In and through this autoethnography I set out to explore and to critically expand on Cohen’s early notion of the ‘tourist experience’ (Cohen, 1979). Yet from a performative perspective, the paper asks of tourist representations of experiences not what they are but what are they for; not what they mean (subsequently conceptualizing intricate typologies thereof), but how are they (re) employed or (re)mobilized. It is here that the crucial moment of representation and performance arises. As mentioned earlier, the poem ‘Quiet Eilat’ – a ‘piece’ or artefact of tourist discourse – was written with the aim of being presented as a present.
Through this act of writing, an instance of contextualized textualization, I cashed or materialized on the tourist memories we share, with the aim of reconnecting with my dear relative. The spaces and practices of tourism emerge as resources for shared experience, an experience that is accessible only vis-à-vis representation, usually in the form of memories. In this vein, tourism scholars are encouraged to adopt more constructivist rather than essentialist orientations, and thus consider conceptualizing tourists’ expressions of motivations, desires, experiences and reminiscences in performative frameworks. (Chaim Noy,2007,The Poetics of Tourist Experience: An Autoethnography of a Family T...,Journal of Tourism and Cultural Change. January 2007, P141-157)

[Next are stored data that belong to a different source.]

(** What one transition of task [i] may answer, the invariant restored. *)
Definition answered (i : N) x0 (a : option (Advance V E)) (s : machine (H := H)) : Prop :=
  wf (fst s) /\ passes i x0 (fst s) /\
  match a with
  | None => ticket (fst s) = ticket x0
  | Some (ARequest q) => requested i q x0 (fst s)
  | Some _ => False
  end.

(** After an early return the caller replaces the state of task [i] by a return. *)
Definition repairable (i : N) x0 (s : machine (H := H)) : Prop :=
  passes i x0 (fst s) /\ ticket (fst s) = ticket x0 /\
  exists t, get (tasks (fst s)) i = Some t /\
    forall r, wf (with_tasks (fst s) (upd (tasks (fst s)) i (with_state t (SReturning r)))).

Lemma good_answered i x0 s : good i x0 s -> answered i x0 None s.
Proof.
  intros (t & ks & Hw & Hl). split_and!.
  - by eapply wf_at_wf.
  - by apply local_passes.
  - apply (local_issued _ _ _ Hl).
Qed.

Lemma good_repairable i x0 s : good i x0 s -> repairable i x0 s.
Proof.
  intros (t & ks & Hw & Hl). split_and!.
  - by apply local_passes.
  - apply (local_issued _ _ _ Hl).
  - exists t. split; [apply Hw|]. intros r.
    destruct (wf_at_same _ _ _ _ _ Hw) as (? & _ & _).
    destruct (wf_at_update i t (with_state t (SReturning r)) _ ks _ Hw) as [Hw' _]; try done.
    by eapply wf_at_wf.
Qed.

Reading the poem ‘Quiet Eilat’ both commences and concludes with language concerns, and specifically with the notion of translation which is an embodied movement and (e)motion between different languages, senses and spaces. While the interpretation commences with addressing the language of the poem – ‘tourism English’, it ends with a discussion of the various transformations and translations that travel writing embodies and evokes: between memory (past) and re-enactment (present), event and narrative, personal, familial and public spheres, tourism and hominess, and more. Metonymically, the poem offers a tourist space in and of itself, a textual self-made souvenir into which readers enter and from which they exit. As indicated in the Introduction section, translation and travel (auto)ethnography are construed as media of communication in
and of themselves (Bhabha, 1994; Clifford, 1997). Indeed, these are transformative media, which afford the traveller/reader access to something alien (Clifford, 1997: 182). As texts, (auto)ethnographies are ‘translations and not descriptions’ (ibid: 183). From this perspective, ‘Quiet Eilat’ is not primarily a representation of a tourist experience, but part of the tourism (experiential) world.
The hiatuses mentioned above illustrate the complex, multi-varied nature of the tourist experience, a nature which, in the capacity we are (also, sometimes) laymen tourists, we often deny. In the capacity of conducting a ‘guerilla warfare against the repressive structures of everyday lives’ (Denzin, 1999: 572, and above), and in appreciating the fact that tourism is indeed part of everyday life, this paper also wished to shed light on the emotional downside of the tourist experience. Following the poem, the autoethnography too is hued with shades of aloneness and nostalgia, which it sets to explore. This is partly because Nathan’s chromic illness did not simply disappear as we crossed the thresholds dividing the ‘ordinary’ and the ‘extraordinary’ – as capitalist commercial ads would have had it, and partly because we arrived in Eilat in the winter.
In ‘Quiet Eilat’, tourism spaces are not only recreational resources. Rather, they are both concrete and symbolic spaces – circumstances, perhaps – that offer vocabulary and syntax of a complex of experiences, memories, denials and emotions; ‘a combination of the material and the metaphorical’ (Crouch, 2002:208). They offer a language wherein experience – whether it is individual or familial – is reflected, reciprocated and reverberated by the surrounding. In this capacity the paper shows how disciplined tourists’ notions are of the ‘in’ places and times in which leisure can be consumed. This discipline does not allow the expression of alienated sentiments. (Chaim Noy,2007,The Poetics of Tourist Experience: An Autoethnography of a Family T...,Journal of Tourism and Cultural Change. January 2007, P141-157)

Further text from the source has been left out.